■ Exercise
With the material below, print exactly the lines between the line holding "trap_cause (issue l" and the line holding "destruct (is_empty (inter", inclusive. Add nothing else.

──────

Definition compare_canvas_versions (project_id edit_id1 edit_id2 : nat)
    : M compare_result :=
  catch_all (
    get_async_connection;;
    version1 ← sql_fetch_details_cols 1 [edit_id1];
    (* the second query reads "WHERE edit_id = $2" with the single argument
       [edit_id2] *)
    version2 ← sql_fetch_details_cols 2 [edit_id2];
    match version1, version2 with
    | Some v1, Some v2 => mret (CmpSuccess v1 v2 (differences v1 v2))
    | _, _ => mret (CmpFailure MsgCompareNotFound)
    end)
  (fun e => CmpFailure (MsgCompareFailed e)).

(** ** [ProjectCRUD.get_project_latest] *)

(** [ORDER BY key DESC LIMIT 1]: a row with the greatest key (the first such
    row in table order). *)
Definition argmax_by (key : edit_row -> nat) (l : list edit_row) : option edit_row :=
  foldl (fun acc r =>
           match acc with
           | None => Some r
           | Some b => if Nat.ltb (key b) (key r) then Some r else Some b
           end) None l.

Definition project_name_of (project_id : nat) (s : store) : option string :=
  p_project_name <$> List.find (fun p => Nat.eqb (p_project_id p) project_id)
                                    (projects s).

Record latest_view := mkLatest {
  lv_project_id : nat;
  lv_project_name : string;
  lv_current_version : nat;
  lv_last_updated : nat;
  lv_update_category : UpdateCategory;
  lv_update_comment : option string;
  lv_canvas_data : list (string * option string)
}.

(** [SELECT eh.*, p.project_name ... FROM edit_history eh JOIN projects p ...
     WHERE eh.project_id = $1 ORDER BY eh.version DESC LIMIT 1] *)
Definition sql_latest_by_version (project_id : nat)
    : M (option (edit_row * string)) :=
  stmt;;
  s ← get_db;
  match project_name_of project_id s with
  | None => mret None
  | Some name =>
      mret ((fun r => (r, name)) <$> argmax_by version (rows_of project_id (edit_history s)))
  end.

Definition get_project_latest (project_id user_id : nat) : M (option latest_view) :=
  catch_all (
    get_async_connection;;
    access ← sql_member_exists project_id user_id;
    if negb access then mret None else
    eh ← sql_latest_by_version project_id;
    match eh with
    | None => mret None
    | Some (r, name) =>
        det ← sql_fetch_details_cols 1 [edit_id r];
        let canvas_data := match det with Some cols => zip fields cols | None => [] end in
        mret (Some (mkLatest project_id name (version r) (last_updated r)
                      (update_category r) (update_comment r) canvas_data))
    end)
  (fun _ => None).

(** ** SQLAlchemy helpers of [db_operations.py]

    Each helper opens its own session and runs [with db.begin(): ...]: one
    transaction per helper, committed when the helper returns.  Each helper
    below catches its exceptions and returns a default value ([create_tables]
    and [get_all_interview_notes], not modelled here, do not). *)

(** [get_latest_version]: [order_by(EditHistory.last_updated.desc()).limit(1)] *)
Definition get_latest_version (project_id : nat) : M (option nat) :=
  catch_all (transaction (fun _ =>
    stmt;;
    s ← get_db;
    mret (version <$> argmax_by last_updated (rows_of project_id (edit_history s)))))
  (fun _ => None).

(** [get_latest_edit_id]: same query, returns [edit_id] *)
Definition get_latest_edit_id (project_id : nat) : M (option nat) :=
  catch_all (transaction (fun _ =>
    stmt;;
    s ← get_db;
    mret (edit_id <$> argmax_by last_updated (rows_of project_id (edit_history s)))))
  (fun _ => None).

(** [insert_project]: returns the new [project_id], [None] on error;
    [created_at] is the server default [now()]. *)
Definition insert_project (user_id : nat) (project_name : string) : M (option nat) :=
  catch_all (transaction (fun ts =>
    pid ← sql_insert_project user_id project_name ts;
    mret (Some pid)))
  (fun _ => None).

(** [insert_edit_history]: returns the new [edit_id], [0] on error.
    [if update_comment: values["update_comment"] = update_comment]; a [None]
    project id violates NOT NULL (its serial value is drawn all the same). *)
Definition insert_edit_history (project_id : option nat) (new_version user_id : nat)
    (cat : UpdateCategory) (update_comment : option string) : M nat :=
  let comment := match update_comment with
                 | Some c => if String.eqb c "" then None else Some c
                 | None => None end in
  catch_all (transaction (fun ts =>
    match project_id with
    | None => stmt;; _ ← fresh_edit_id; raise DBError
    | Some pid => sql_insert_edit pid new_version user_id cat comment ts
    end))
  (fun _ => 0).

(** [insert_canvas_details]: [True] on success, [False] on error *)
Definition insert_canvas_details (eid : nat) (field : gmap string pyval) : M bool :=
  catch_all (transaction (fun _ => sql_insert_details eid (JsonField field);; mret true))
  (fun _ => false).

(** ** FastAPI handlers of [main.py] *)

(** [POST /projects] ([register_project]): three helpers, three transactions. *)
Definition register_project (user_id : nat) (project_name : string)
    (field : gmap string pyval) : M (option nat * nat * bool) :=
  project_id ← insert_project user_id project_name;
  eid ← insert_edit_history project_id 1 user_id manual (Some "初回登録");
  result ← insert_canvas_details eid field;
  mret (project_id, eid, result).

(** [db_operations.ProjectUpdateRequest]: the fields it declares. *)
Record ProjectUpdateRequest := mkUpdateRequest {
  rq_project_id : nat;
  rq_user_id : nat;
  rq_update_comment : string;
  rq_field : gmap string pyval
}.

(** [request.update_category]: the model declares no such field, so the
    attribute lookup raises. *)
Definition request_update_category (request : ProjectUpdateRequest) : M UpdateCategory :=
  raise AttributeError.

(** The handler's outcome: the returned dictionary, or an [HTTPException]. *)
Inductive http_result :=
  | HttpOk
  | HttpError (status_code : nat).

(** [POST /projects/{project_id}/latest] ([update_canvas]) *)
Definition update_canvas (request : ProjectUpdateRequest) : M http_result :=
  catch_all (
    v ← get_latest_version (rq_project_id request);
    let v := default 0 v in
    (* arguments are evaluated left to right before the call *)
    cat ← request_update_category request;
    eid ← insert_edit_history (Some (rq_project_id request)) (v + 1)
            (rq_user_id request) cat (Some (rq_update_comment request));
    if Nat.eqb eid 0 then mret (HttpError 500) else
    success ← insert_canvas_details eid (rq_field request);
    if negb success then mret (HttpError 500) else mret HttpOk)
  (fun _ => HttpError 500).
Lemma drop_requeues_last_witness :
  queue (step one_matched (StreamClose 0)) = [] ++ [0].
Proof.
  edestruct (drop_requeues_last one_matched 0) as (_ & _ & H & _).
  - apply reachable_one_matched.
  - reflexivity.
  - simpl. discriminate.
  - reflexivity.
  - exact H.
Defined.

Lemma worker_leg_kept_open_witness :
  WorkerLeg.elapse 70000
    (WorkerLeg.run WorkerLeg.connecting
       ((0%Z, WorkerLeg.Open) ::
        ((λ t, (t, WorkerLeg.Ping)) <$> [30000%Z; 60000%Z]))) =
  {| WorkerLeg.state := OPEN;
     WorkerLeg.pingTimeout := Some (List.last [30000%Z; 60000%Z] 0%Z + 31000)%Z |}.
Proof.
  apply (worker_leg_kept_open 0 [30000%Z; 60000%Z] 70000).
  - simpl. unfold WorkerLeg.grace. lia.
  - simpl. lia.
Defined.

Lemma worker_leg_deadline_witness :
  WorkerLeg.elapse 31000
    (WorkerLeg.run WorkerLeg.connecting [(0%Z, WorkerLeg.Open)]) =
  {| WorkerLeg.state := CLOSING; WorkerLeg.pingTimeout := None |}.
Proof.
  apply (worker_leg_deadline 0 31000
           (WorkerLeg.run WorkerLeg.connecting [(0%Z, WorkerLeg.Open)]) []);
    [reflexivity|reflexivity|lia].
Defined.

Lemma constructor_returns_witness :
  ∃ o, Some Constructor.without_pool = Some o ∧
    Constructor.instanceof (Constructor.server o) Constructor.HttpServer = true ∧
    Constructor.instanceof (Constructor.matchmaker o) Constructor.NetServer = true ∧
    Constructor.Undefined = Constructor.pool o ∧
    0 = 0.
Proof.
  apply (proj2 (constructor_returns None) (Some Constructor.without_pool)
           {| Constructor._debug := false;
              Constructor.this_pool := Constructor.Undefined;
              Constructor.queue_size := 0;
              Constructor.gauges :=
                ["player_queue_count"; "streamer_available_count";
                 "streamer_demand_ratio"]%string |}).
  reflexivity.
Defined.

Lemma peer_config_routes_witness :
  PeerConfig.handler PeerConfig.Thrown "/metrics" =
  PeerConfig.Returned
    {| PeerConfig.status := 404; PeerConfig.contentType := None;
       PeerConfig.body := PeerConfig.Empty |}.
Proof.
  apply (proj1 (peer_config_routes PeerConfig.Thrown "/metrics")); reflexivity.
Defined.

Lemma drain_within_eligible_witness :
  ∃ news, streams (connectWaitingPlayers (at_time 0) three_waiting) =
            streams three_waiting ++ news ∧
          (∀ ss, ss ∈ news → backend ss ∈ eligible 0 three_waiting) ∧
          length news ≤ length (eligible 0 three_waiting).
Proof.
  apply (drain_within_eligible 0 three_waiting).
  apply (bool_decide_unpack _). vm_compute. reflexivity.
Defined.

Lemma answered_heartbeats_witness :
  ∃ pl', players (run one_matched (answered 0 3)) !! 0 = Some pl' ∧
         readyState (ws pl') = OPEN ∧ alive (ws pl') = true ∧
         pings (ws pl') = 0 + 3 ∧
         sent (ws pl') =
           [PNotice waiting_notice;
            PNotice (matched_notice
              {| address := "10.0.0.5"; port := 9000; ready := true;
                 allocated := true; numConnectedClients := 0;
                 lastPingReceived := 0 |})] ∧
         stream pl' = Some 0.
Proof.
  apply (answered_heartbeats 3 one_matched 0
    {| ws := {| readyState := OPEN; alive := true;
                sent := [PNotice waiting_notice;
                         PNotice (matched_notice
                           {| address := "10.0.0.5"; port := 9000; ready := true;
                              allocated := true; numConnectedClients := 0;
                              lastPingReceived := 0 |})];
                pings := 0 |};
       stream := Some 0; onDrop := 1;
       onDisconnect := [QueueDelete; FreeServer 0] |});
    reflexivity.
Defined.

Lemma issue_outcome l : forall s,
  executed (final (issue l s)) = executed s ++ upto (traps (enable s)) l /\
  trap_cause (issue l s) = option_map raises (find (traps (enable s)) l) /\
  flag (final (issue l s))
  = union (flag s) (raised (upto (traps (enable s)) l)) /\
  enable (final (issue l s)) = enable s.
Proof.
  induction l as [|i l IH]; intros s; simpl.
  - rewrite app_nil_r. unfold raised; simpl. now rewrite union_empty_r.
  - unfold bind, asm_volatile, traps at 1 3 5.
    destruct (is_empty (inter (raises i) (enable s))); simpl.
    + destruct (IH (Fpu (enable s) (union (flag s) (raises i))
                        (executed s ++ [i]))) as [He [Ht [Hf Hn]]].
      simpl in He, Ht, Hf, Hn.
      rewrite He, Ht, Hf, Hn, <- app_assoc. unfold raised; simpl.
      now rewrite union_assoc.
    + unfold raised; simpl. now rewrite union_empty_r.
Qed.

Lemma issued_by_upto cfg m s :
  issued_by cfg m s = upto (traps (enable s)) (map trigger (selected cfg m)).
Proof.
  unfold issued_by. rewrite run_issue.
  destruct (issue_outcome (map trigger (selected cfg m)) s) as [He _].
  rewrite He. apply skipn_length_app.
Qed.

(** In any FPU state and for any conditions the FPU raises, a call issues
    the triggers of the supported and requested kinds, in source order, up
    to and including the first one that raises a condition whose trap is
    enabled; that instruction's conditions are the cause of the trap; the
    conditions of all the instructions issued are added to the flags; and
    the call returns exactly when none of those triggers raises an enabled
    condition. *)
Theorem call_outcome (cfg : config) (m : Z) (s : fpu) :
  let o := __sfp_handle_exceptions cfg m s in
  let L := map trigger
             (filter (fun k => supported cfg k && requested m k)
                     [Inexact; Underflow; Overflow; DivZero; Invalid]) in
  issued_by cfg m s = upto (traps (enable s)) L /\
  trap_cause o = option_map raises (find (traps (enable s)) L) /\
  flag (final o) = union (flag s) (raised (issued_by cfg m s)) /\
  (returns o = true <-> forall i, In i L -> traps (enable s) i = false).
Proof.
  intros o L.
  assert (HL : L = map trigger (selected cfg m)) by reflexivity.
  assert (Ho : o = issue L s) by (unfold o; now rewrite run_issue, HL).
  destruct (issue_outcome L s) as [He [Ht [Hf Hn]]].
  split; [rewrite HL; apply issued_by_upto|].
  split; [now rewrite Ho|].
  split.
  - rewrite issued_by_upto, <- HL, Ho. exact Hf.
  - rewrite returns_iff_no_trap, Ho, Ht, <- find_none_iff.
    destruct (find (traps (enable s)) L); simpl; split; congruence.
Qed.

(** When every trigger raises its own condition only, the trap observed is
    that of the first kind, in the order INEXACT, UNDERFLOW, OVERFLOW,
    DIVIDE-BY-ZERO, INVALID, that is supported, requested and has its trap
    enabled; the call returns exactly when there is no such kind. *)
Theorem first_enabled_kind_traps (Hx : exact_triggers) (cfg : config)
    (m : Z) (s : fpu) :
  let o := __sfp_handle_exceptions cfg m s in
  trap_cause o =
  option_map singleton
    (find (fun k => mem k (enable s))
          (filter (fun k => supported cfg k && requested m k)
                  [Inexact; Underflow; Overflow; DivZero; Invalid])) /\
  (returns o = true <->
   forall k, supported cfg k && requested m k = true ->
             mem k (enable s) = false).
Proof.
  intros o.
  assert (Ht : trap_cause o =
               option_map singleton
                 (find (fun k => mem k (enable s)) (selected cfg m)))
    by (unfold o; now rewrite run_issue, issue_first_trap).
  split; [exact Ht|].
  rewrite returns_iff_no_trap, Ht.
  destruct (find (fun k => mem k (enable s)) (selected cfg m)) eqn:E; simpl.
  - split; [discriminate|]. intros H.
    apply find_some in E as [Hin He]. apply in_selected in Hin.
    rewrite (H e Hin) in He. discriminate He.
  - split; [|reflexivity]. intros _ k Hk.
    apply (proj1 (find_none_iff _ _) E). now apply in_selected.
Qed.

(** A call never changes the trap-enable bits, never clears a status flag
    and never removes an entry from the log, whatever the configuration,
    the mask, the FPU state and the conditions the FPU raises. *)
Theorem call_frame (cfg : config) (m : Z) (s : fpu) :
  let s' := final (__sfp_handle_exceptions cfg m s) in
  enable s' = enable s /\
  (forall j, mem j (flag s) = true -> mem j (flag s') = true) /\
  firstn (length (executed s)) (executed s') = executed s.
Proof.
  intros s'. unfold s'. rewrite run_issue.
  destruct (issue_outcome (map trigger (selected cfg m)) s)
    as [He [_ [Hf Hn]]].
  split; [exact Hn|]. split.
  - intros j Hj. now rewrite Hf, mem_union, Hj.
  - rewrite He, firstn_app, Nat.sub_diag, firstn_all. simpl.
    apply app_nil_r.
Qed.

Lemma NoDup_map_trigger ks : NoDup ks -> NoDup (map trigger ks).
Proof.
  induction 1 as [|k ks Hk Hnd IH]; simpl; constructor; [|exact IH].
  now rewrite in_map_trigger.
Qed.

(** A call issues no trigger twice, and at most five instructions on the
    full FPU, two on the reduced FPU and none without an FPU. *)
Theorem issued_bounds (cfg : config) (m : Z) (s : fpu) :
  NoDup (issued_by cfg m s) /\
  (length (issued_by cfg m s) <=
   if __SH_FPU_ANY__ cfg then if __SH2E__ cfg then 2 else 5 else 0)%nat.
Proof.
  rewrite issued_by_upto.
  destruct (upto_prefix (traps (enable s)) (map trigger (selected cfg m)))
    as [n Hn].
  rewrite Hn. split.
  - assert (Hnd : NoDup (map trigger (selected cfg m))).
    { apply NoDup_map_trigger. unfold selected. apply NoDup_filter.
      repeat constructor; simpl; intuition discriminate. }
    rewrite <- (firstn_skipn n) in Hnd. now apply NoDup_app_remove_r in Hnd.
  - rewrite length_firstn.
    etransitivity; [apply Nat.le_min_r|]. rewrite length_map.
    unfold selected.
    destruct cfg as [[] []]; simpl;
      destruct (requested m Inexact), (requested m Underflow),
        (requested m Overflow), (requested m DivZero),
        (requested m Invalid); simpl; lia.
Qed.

──────

■ Solution for this problem
  trap_cause (issue l s) = option_map raises (find (traps (enable s)) l) /\
  flag (final (issue l s))
  = union (flag s) (raised (upto (traps (enable s)) l)) /\
  enable (final (issue l s)) = enable s.
Proof.
  induction l as [|i l IH]; intros s; simpl.
  - rewrite app_nil_r. unfold raised; simpl. now rewrite union_empty_r.
  - unfold bind, asm_volatile, traps at 1 3 5.
    destruct (is_empty (inter (raises i) (enable s))); simpl.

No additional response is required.